Weekly update 4
The conception
of a being than which a greater cannot be thought is a powerful one: it generates
an impressive list of divine attributes, unifies them conceptually, and even
reveals that such a being cannot fail to exist. But it doesn’t tell us
everything there is to know about God. Readers familiar with standard Christian
doctrine may have noticed two sizeable omissions thus far: the doctrine that
God is the Creator and the doctrine of the Trinity. Anselm does not try to
argue that it is greater to be a creator than not to be a creator, nor does he
try to argue that it is greater to be a Trinity than not to be a Trinity.
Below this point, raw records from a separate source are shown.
Lemma sign_form : u16 (Z.land (Z.shiftr b 16) 0x8000) = sign32 b * 2 ^ 15.
Proof using Hb.
  unfold sign32, is_u32 in *.
  assert (Z.land (Z.shiftr b 16) 0x8000 = (b / 2 ^ 31) * 2 ^ 15) as ->.
  { rewrite Z.shiftr_div_pow2 by done. apply Z.bits_inj'. intros i Hi. rewrite Z.land_spec.
    destruct (decide (i = 15)) as [->|Hne].
    - rewrite Z.mul_pow2_bits by done. rewrite !Z.div_pow2_bits by done. by rewrite andb_true_r.
    - change 0x8000 with (2 ^ 15). rewrite Z.pow2_bits_false by done. rewrite andb_false_r.
      destruct (decide (i < 15)); [by rewrite Z.mul_pow2_bits_low by lia|].
      rewrite Z.mul_pow2_bits, Z.div_pow2_bits by lia.
      by rewrite <- (Z.mod_small b (2 ^ 32)), Z.mod_pow2_bits_high by lia. }
  apply u16_small. unfold is_u16. Z.div_mod_to_equations. lia.
Qed.

Lemma exponent_form : Z.land (Z.shiftr b 23) 0xff = exp32 b.
Proof using. rewrite Z.shiftr_div_pow2 by done. apply (land_ones_mod _ 8). done. Qed.

Lemma fraction_form : Z.land b 0x7fffff = frac32 b.
Proof using. by apply (land_ones_mod _ 23). Qed.

Lemma field_bounds : 0 <= sign32 b <= 1 /\ 0 <= exp32 b <= 255 /\ 0 <= frac32 b < 2 ^ 23.
Proof using Hb.
  unfold sign32, exp32, frac32, is_u32 in *. Z.div_mod_to_equations. lia.
Qed.

Lemma with_sign k : 0 <= k < 2 ^ 15 -> u16 (Z.lor (sign32 b * 2 ^ 15) k) = sign32 b * 2 ^ 15 + k.
Proof using Hb.
  intros Hk. rewrite lor_add by done. apply u16_small. pose proof field_bounds. unfold is_u16. lia.
Qed.

Lemma round_bit q r half :
  (half <? r) || ((r =? half) && negb (Z.land q 1 =? 0)) = (round_up q r half =? 1).
Proof using. rewrite land_1_odd. unfold round_up. by destruct (_ || _). Qed.

Lemma round_up_range q r half : 0 <= round_up q r half <= 1.
Proof using. unfold round_up. destruct (_ || _); lia. Qed.

Lemma subnormal_form e f :
  103 <= e < 113 -> 0 <= f < 2 ^ 23 ->
  let mantissa := Z.lor f 0x00800000 in
  let q := Z.shiftr mantissa (126 - e) in
  let r := Z.land mantissa (u32 (Z.shiftl 1 (126 - e)) ⊟₃₂ 1) in
  let half := u32 (Z.shiftl 1 (125 - e)) in
  u16 (Z.lor (sign32 b * 2 ^ 15)
         (if (half <? r) || ((r =? half) && negb (Z.land q 1 =? 0)) then q ⊞₃₂ 1 else q)) =
  sign32 b * 2 ^ 15 +
    ((2 ^ 23 + f) / 2 ^ (126 - e) +
     round_up ((2 ^ 23 + f) / 2 ^ (126 - e)) ((2 ^ 23 + f) mod 2 ^ (126 - e)) (2 ^ (125 - e))).
Proof using Hb.
  intros He Hf mantissa q r half.
  assert (mantissa = 2 ^ 23 + f) as Em.
  { unfold mantissa. rewrite Z.lor_comm. apply (lor_add 1 f 23); done. }
  assert (2 ^ 14 <= 2 ^ (126 - e) <= 2 ^ 23) as Hp by (split; apply Z.pow_le_mono_r; lia).
  assert (u32 (Z.shiftl 1 (126 - e)) ⊟₃₂ 1 = 2 ^ (126 - e) - 1) as Emask.
  { rewrite Z.shiftl_1_l, (u32_small (2 ^ _)) by (unfold is_u32; lia).
    apply u32_small. unfold is_u32. lia. }
  assert (half = 2 ^ (125 - e)) as Eh.
  { unfold half. rewrite Z.shiftl_1_l. apply u32_small. unfold is_u32.
    assert (0 < 2 ^ (125 - e) <= 2 ^ 23) by (split; [lia|apply Z.pow_le_mono_r; lia]). lia. }
  assert (q = (2 ^ 23 + f) / 2 ^ (126 - e)) as Eq.
  { unfold q. by rewrite Em, Z.shiftr_div_pow2 by lia. }
  assert (r = (2 ^ 23 + f) mod 2 ^ (126 - e)) as Er.
  { unfold r. by rewrite Em, Emask, land_ones_mod by lia. }
  assert (0 <= q < 2 ^ 10) as Hq.
  { rewrite Eq. split; [apply Z.div_pos; lia|]. apply Z.div_lt_upper_bound; [lia|]. nia. }
  rewrite round_bit, <- Eq, <- Er, <- Eh. pose proof (round_up_range q r half).
  rewrite with_sign.
  - destruct (Z.eqb_spec (round_up q r half) 1) as [->|]; [|lia].
    rewrite u32_small by (unfold is_u32; lia). lia.
  - destruct (round_up q r half =? 1); [rewrite u32_small by (unfold is_u32; lia)|]; lia.
Qed.
(** Little-endian encoding of a 64-bit word. *)
Fixpoint encode_le (n : nat) (v : Z) : list Z :=
  match n with O => [] | S n => v mod 256 :: encode_le n (v / 256) end.
Fixpoint decode_le (l : list Z) : Z :=
  match l with [] => 0 | b :: l => b + 256 * decode_le l end.

Definition out_of_range (addr : Z) (s : t) : bool :=
  (addr <? baseAddr s) || (baseAddr s ⊞ size s <? addr ⊞ 8).

Definition read_u64 (addr : Z) (s : t) : option Z :=
  if out_of_range addr s then None
  else
    let offset := addr ⊟ baseAddr s in
    Some (decode_le (take 8 (drop (Z.to_nat offset) (bytes s)))).

Definition write_u64 (addr value : Z) (s : t) : option t :=
  if out_of_range addr s then None
  else
    let offset := addr ⊟ baseAddr s in
    Some (s <| bytes := list_inserts (Z.to_nat offset) (encode_le 8 value) (bytes s) |>).

End Storage.

(** ** The mailbox *)

Module Mailbox.

Definition CTRL_LOCAL_MAILBOX_BASE : Z := 0x1900.
Abbreviation CTRL_LOCAL_REQ_SEQ_OFF := 0x00.
Abbreviation CTRL_LOCAL_REQ_VALID_OFF := 0x08.
Abbreviation CTRL_LOCAL_GRANT_SEQ_OFF := 0x10.
Abbreviation CTRL_LOCAL_GRANT_WINDOW_OFF := 0x18.
Abbreviation CTRL_LOCAL_DONE_SEQ_OFF := 0x20.
Abbreviation CTRL_LOCAL_DONE_VALID_OFF := 0x28.
Abbreviation CTRL_LOCAL_FINISHED_OFF := 0x30.
Abbreviation CTRL_LOCAL_GROUP_DONE_OFF := 0x38.
Abbreviation CTRL_LOCAL_REQ_SRC_OFF := 0x40.
Abbreviation CTRL_LOCAL_REQ_DST_OFF := 0x48.
Abbreviation CTRL_LOCAL_REQ_BYTES_OFF := 0x50.
Abbreviation CTRL_LOCAL_REQ_NODE_OFF := 0x58.
Abbreviation CTRL_LOCAL_REQ_WINDOW_OFF := 0x60.
Abbreviation GOLEM_WCP_COARSE_FINISHED_FLAG := 0x8000000000000000.

(** The mailbox of an endpoint whose window starts at [gmBase]. *)
Definition mailboxAddr (gmBase off : Z) : Z := gmBase ⊞ CTRL_LOCAL_MAILBOX_BASE ⊞ off.

Definition readMailbox (gmBase off : Z) (s : Storage.t) : option Z :=
  Storage.read_u64 (mailboxAddr gmBase off) s.

Definition writeMailbox (gmBase off value : Z) (s : Storage.t) : option Storage.t :=
  Storage.write_u64 (mailboxAddr gmBase off) value s.

Definition readMailboxU32 (gmBase off : Z) (s : Storage.t) : option Z :=
  v ← readMailbox gmBase off s; Some (Z.land v 0xffffffff).

Definition writeMailboxU32 (gmBase off value : Z) (s : Storage.t) : option Storage.t :=
  let baseOff := Z.land off (u64 (Z.lnot 0x7)) in
  let shift := u64 ((off ⊟ baseOff) * 8) in
  let mask := u64 (Z.shiftl 0xffffffff shift) in
  cur ← readMailbox gmBase baseOff s;
  let next := Z.lor (Z.land cur (u64 (Z.lnot mask))) (u64 (Z.shiftl value shift)) in
  writeMailbox gmBase baseOff next s.

End Mailbox.

(** ** Words in byte storage *)

Section MailboxFacts.
Import Storage Mailbox.

Lemma length_encode n : forall v, length (encode_le n v) = n.
Proof. induction n as [|n IH]; intros v; simpl; [done|]. by rewrite IH. Qed.

Lemma encode_u8 n : forall v, Forall is_u8 (encode_le n v).
Proof.
  induction n as [|n IH]; intros v; simpl; constructor; [|done].
  unfold is_u8. apply Z.mod_pos_bound. lia.
Qed.

Lemma decode_encode n : forall v, 0 <= v < 2 ^ (8 * Z.of_nat n) -> decode_le (encode_le n v) = v.
Proof.
  induction n as [|n IH]; intros v Hv; [simpl in *; lia|].
  cbn [encode_le decode_le]. rewrite IH.
  - pose proof (Z.div_mod v 256). lia.
  - replace (8 * Z.of_nat (S n)) with (8 + 8 * Z.of_nat n) in Hv by lia.
    rewrite Z.pow_add_r in Hv by lia. change (2 ^ 8) with 256 in Hv.
    split; [apply Z.div_pos; lia|]. apply Z.div_lt_upper_bound; lia.
Qed.

Lemma decode_range l : Forall is_u8 l -> 0 <= decode_le l < 2 ^ (8 * Z.of_nat (length l)).
Proof.
  induction 1 as [|b l Hb _ IH]; [simpl; lia|]. cbn [decode_le length].
  replace (8 * Z.of_nat (S (length l))) with (8 + 8 * Z.of_nat (length l)) by lia.
  rewrite Z.pow_add_r by lia. change (2 ^ 8) with 256. unfold is_u8 in Hb. lia.
Qed.
(* ===== verification/KvSystem.v ===== *)
(** * The K/V distribution as a closed system

    [KvManager] models the handlers of the manager; here they run against the
    memory that carries out their transfers and reads and the workers that ask
    for tiles.  The theorems are about every history of that system: each
    request is answered exactly once and with the bytes of the tile it named,
    a slot with a waiting subscriber always has something left to happen, and
    requests are queued only while every slot is taken. *)

From S2P Require Import Prelude GroupMsg GroupSched KvManager.

Section KvSystem.
Import Kv.
Local Open Scope kv_scope.

(** ** The manager with its memory and its workers

    The rest of the system is what it owes the manager: transfers and reads in
    progress, requests made and answers given. *)

Section World.
Variable c : Config.
Variable accepts : Z -> bool.

(** The scratch memory as the reads of a slot's epoch find it. *)
Variable mem : Z -> Z -> Z.

(** Whether no worker cancels. *)
Variable lossless : bool.

Definition peek (e addr n : Z) : list Z := map (fun k => mem e (u64 (addr + k))) (seqZ 0 n).

Record read := mkRead { rd_addr : Z; rd_length : Z; rd_tag : Z; rd_slot : Z; rd_epoch : Z }.
Record load := mkLoad { ld_slot : Z; ld_epoch : Z; ld_value : bool }.

#[local] Instance load_eq_dec : EqDecision load.
Proof. solve_decision. Defined.

Record ghost := mkGhost {
  asked : list (Z * Msg.t);
  told : list (Z * Msg.t);
  reads : list read;
  loads : list load;
  issued : list effect
}.

Definition sends_of (o : list effect) : list (Z * Msg.t) :=
  omap (fun e => match e with Send w m => Some (w, m) | _ => None end) o.
Definition reads_of (o : list effect) : list read :=
  omap (fun e => match e with LocalRead a n tag i e => Some (mkRead a n tag i e) | _ => None end) o.
Definition loads_of (o : list effect) : list load :=
  omap (fun e => match e with Dma _ _ _ i e v => Some (mkLoad i e v) | _ => None end) o.

Definition absorb (o : list effect) (g : ghost) : ghost :=
  mkGhost (asked g) (told g ++ sends_of o) (reads g ++ reads_of o) (loads g ++ loads_of o)
    (issued g ++ o).

Lemma absorb_nil g : absorb [] g = g.
Proof. destruct g. unfold absorb. simpl. by rewrite !app_nil_r. Qed.

Lemma absorb_app o o' g : absorb (o ++ o') g = absorb o' (absorb o g).
Proof.
  unfold absorb, sends_of, reads_of, loads_of. simpl. by rewrite !omap_app, !app_assoc.
Qed.

(** Reads and loads in progress for one staging of a slot. *)
Definition slot_reads (i e : Z) (g : ghost) : list read :=
  filter (fun r => rd_slot r = i /\ rd_epoch r = e) (reads g).
Definition slot_loads (i e : Z) (v : bool) (g : ghost) : list load :=
  filter (fun l => l = mkLoad i e v) (loads g).

(** A request that a subscriber of the slot stands for. *)
Definition asked_for (slot : KvSlot) (w : Z) (m : Msg.t) : Prop :=
  let sub := (subscribers slot).[w] in
  Msg.reqSeq m = requestId sub /\ Msg.generation m = sub_generation sub /\
  Msg.kDstAddr m = sub_kDstAddr sub /\ Msg.vDstAddr m = sub_vDstAddr sub /\
  same_tile m slot = true /\ compatible slot m = true.

(** Two slots with the same transfers. *)
Definition same_plan (a b : KvSlot) : Prop :=
  kAddr a = kAddr b /\ vAddr a = vAddr b /\ physicalKvTileIndex a = physicalKvTileIndex b /\
  kvTileRows a = kvTileRows b /\ tileRows a = tileRows b /\ rowsPerBand a = rowsPerBand b /\
  headDim a = headDim b /\ nodeStrideBytes a = nodeStrideBytes b.

Definition dma_effect (i e : Z) (v : bool) (d : Z * Z * Z) : effect :=
  let '(source, n, destination) := d in Dma source n destination i e v.

(** All transfers that load the tile have been issued for this staging. *)
Definition issued_for (g : ghost) (i : Z) (slot : KvSlot) : Prop :=
  exists y, same_plan slot y /\
    forall v d, d ∈ slot_dmas c i v y -> dma_effect i (epoch slot) v d ∈ issued g.

Definition idle_loads (slot : KvSlot) : Prop := kLoadsPending slot = 0 /\ vLoadsPending slot = 0.

Definition chunk_of (slot : KvSlot) : Z :=
  Z.min (bytes slot ⊟ readOffset slot) (localMaxRequestBytes c).

(** What holds of an occupied slot even between two steps of a handler. *)
Record slot_pre (g : ghost) (next i : Z) (slot : KvSlot) : Prop := {
  sp_occ : occupied slot = true;
  sp_subs : length (subscribers slot) = 4%nat;
  sp_req : forall w, 0 <= w < 4 -> Z.testbit (requestedMask slot) w = present ((subscribers slot).[w]);
  sp_del : forall w, 0 <= w < 4 -> Z.testbit (deliveredMask slot) w = true ->
             present ((subscribers slot).[w]) = true /\ ready slot = true;
  sp_k : kLoadsPending slot = Z.of_nat (length (slot_loads i (epoch slot) false g)) /\
         is_u32 (kLoadsPending slot);
  sp_v : vLoadsPending slot = Z.of_nat (length (slot_loads i (epoch slot) true g)) /\
         is_u32 (vLoadsPending slot);
  sp_dims : 0 <= kvTileIndex slot < numKvTiles slot /\ numKvTiles slot < 2 ^ 32 /\
            is_u32 (kvTileRows slot) /\ is_u32 (tileRows slot);
  sp_off : 0 <= readOffset slot <= bytes slot /\ bytes slot < 2 ^ 32;
  sp_klen : Z.of_nat (length (kData slot)) = if readingV slot then bytes slot else readOffset slot;
  sp_vlen : Z.of_nat (length (vData slot)) = if readingV slot then readOffset slot else 0;
  sp_kdata : kData slot = peek (epoch slot) (scratchAddr c i false) (Z.of_nat (length (kData slot)));
  sp_vdata : vData slot = peek (epoch slot) (scratchAddr c i true) (Z.of_nat (length (vData slot)));
  sp_reading : readInflight slot = true ->
    idle_loads slot /\ failed slot = false /\ readOffset slot < bytes slot /\
    exists tag, slot_reads i (epoch slot) g =
      [mkRead (scratchAddr c i (readingV slot) ⊞ readOffset slot) (chunk_of slot) tag i (epoch slot)];
  sp_quiet : readInflight slot = false -> slot_reads i (epoch slot) g = [];
  sp_epoch : 1 <= epoch slot < next;
  sp_issued : issued_for g i slot;
  sp_sub : forall w, 0 <= w < 4 -> present ((subscribers slot).[w]) = true ->
             exists m, (w, m) ∈ asked g /\ asked_for slot w m
}.

(** Between handlers, in addition: a delivery reaches everybody who waits, and
    a complete slot has been delivered. *)
Record slot_inv (g : ghost) (next i : Z) (slot : KvSlot) : Prop := {
  si_pre : slot_pre g next i slot;
  si_any : forall w v, 0 <= w < 4 -> 0 <= v < 4 -> Z.testbit (deliveredMask slot) w = true ->
             waiting slot v = false;
  si_ready : ready slot = true -> idle_loads slot -> forall w, 0 <= w < 4 -> waiting slot w = false
}.

(** Requests a worker may send: the fields are those [requestAttentionKvPair] fills in. *)
Record request_ok (w : Z) (m : Msg.t) : Prop := {
  rq_worker : 0 <= w < 4;
  rq_bytes : Msg.bytes m = u32 (u64 (Msg.tileRows m * Msg.headDim m * 4));
  rq_index : 0 <= Msg.kvTileIndex m /\ is_u32 (Msg.numKvTiles m);
  rq_rows : is_u32 (Msg.tileRows m) /\ is_u32 (Msg.kvTileRows m)
}.

Definition queued_ok (g : ghost) (p : PendingKvRequest) : Prop :=
  exists m, (pend_workerSlot p, m) ∈ asked g /\ request_ok (pend_workerSlot p) m /\
    p = mkPending (pend_workerSlot p) (Msg.reqSeq m) (attentionKvRequestFromMessage m).

(** The whole state, but for slot [hole]. *)
Record frame (hole : Z) (s : t) (g : ghost) : Prop := {
  fr_len : length (kvSlots_ s) = Z.to_nat (attentionKvDistributionSlots_ c);
  fr_free : forall i, in_range i s -> i <> hole -> occupied (slot_at i s) = false -> slot_at i s = no_slot;
  fr_slots : forall i, in_range i s -> i <> hole -> occupied (slot_at i s) = true ->
               slot_inv g (nextKvSlotEpoch_ s) i (slot_at i s);
  fr_reads : Forall (fun r => 0 <= rd_slot r /\ rd_epoch r < nextKvSlotEpoch_ s) (reads g);
  fr_loads : Forall (fun l => 0 <= ld_slot l /\ ld_epoch l < nextKvSlotEpoch_ s) (loads g);
  fr_next : 1 <= nextKvSlotEpoch_ s;
  fr_queue : Z.of_nat (length (pendingKvRequests_ s)) <= queueDepth_ c;
  fr_pending : Forall (queued_ok g) (pendingKvRequests_ s)
}.
Definition core (s : t) (g : ghost) : Prop := frame (-1) s g.
(* ===== verification/KvWorker.v ===== *)
(** * Group control: distribution of K/V tiles, worker side

    Models the worker half of the attention K/V distribution of
    golem/groupctrl/groupctrl.cc: a request is registered under a fresh id and
    sent to the manager; the delivery that answers it is written to the local
    memory chunk by chunk, first K and then V; finally the request is
    acknowledged and its callback runs.  Callbacks are effects, recorded in the
    order they run.

    The theorems show that every registered request ends exactly once, in a
    callback paired with an acknowledgement or in a cancellation, that success
    is reported only after every byte of both tiles was written to its place,
    and that the K-ready notification runs exactly once and in between.  The
    last theorem composes both halves into the history in which a cancellation
    leaves a slot of the manager occupied for good. *)

From S2P Require Import Prelude GroupMsg GroupSched KvManager KvSystem.

Module KvWorker.

Record Config := mkConfig {
  groupId_ : Z;
  workerSlot_ : Z;
  queueDepth_ : Z;
  attentionKvDistributionEnable_ : bool;
  attentionKvDistributionTileBytes_ : Z;
  localMaxRequestBytes : Z
}.
Lemma kept_refl s : kept s s.
Proof. by repeat split. Qed.
Lemma kept_trans s1 s2 s3 : kept s1 s2 -> kept s2 s3 -> kept s1 s3.
Proof. intros (? & ? & ?) (? & ? & ?). unfold kept. split_and!; congruence. Qed.

Lemma events_app o o' : events (o ++ o') = events o ++ events o'.
Proof. apply omap_app. Qed.

(** What a loop achieves. *)
Record drains (s s' : t) (ag : list Z) (o : list effect) (now : Z) : Prop := {
  dr_kept : kept s s';
  dr_core : core s' (ag ++ events o);
  dr_perm : unserved s' (ag ++ events o) ≡ₚ unserved s ag;
  dr_calm : calm o;
  dr_timely : timely now s'
}.

Lemma drains_refl s ag now : core s ag -> timely now s -> drains s s ag [] now.
Proof. intros C T. constructor; simpl; rewrite ?app_nil_r; try done. apply not_elem_of_nil. Qed.

Lemma drains_trans s1 s2 s3 ag o o' now :
  drains s1 s2 ag o now -> drains s2 s3 (ag ++ events o) o' now -> drains s1 s3 ag (o ++ o') now.
Proof.
  intros [K1 C1 P1 N1 T1] [K2 C2 P2 N2 T2]. rewrite <- app_assoc, <- events_app in C2, P2.
  constructor; [by eapply kept_trans|done|by rewrite P2|by apply not_elem_of_app|done].
Qed.

Lemma round_drains now k id s s0 ag :
  core s ag -> taken k id s s0 -> 0 <= now <= horizon -> timely now s0 ->
  exists d s', issueLocalAccess c coreTime now id s0 = ([Event d id], s') /\
    issues id s0 s' /\ drains s s' ag [Event d id] now.
Proof.
  intros C T Hnow Ht. destruct (round now k id s s0 ag C T Hnow Ht) as (d & s' & Ei & Ht' & Hi & C').
  exists d, s'. split; [done|]. split; [done|]. destruct T. constructor; [|done| | |done].
  - eapply kept_trans; [exact tk_kept0|apply Hi].
  - unfold unserved. simpl. rewrite (is_rq _ _ _ Hi), (is_wq _ _ _ Hi), !app_assoc, <- tk_perm0.
    symmetry. apply Permutation_cons_append.
  - intros [E|E%elem_of_nil]%elem_of_cons; [discriminate E|done].
Qed.

Lemma core_small s ag : core s ag ->
  0 <= localReadsInFlight_ s < 2 ^ 32 /\ 0 <= localWritesInFlight_ s < 2 ^ 32.
Proof.
  intros []. pose proof (flying_nonneg Read s ag). pose proof (flying_nonneg Write s ag).
  destruct Hports. unfold is_u32 in *. lia.
Qed.

Lemma issue_reads_drains now : 0 <= now <= horizon -> forall fuel s ag,
  core s ag -> timely now s -> fuel = List.length (localReadQueue_ s) ->
  let r := issue_reads c coreTime fuel now s in
  drains s (snd r) ag (fst r) now /\ reads_busy (snd r) /\
  localWriteQueue_ (snd r) = localWriteQueue_ s /\ localWritesInFlight_ (snd r) = localWritesInFlight_ s.
Proof.
  intros Hnow. induction fuel as [|fuel IH]; intros s ag C T Hf; cbv zeta; cbn [issue_reads].
  { split; [by apply drains_refl|]. split; [|done]. left. by apply nil_length_inv. }
  destruct (localReadQueue_ s) as [|id q] eqn:Eq; [discriminate Hf|]. injection Hf as Hf.
  destruct (_ <? _) eqn:Ep.
  2: { split; [by apply drains_refl|]. split; [|done]. right. apply Z.ltb_ge in Ep. destruct C. simpl. lia. }
  apply Z.ltb_lt in Ep. pose proof (core_small s ag C).
  set (s0 := s <| localReadQueue_ := q |> <| localReadsInFlight_ := localReadsInFlight_ s ⊞₃₂ 1 |>).
  assert (taken Read id s s0) as K.
  { pose proof (co_rq _ _ C) as Hrq. rewrite Eq in Hrq. pose proof (co_write_ports _ _ C).
    pose proof (co_writes _ _ C).
    constructor; simpl; rewrite ?Eq; try done; try (unfold is_kind; simpl).
    - by inversion Hrq.
    - intros x Hx. by right.
    - destruct Hports. mach_lia.
    - lia.
    - destruct Hports. mach_lia.
    - lia. }
  destruct (round_drains now Read id s s0 ag C K Hnow T) as (d & s' & Ei & Hi & D).
  rewrite Ei. specialize (IH s' _ (dr_core _ _ _ _ _ D) (dr_timely _ _ _ _ _ D)).
  cbv zeta in IH. destruct IH as (D' & B & Hwq & Hwin); [by rewrite (is_rq _ _ _ Hi)|].
  destruct (issue_reads c coreTime fuel now s') as [o2 s2]. simpl fst in *. simpl snd in *.
  split; [by eapply (drains_trans s s' s2 ag [Event d id])|]. split; [done|].
  rewrite Hwq, Hwin, (is_wq _ _ _ Hi), (is_win _ _ _ Hi). done.
Qed.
There was at least some room in the
tradition for an argument that it is greater to be a creator than not. One
strand of Platonism taught that goodness tends to diffuse or share itself (bonum
diffusivum sui). On that view it would be natural for an unsurpassably
great being to communicate its goodness to other things: being a creator, or at
least a source of other good things, would be an essential characteristic of a
wholly good being. Anselm does not explicitly address that way of thinking, but
it’s clear enough why it wouldn’t appeal to him. That than which a greater
cannot be thought is wholly and unsurpassably good in himself, utterly
self-sufficient, needing nothing outside himself in order to express or
exemplify his goodness. A God who can’t be God without creating is no God at
all.
And suppose for a moment—just for the sake of argument—that it is necessary for a perfectly good being to “diffuse” his goodness to other things. Is this diffusion a result of that being’s choice, or does it just happen? Neither answer is tenable. If it just happens, creatures flow forth from God (the traditional expression is “emanate”) independently of God’s own intention, which undermines divine ultimacy and omnipotence. If God must choose to create, there’s something outside of God that constrains or compels his choice, which undermines divine aseity. So Anselm’s view is that God is equally great—equally God—whether he creates or not. We know he is a Creator because we know that things other than God exist, and given divine ultimacy and aseity, that means that God brought them into being by a free and uncompelled choice.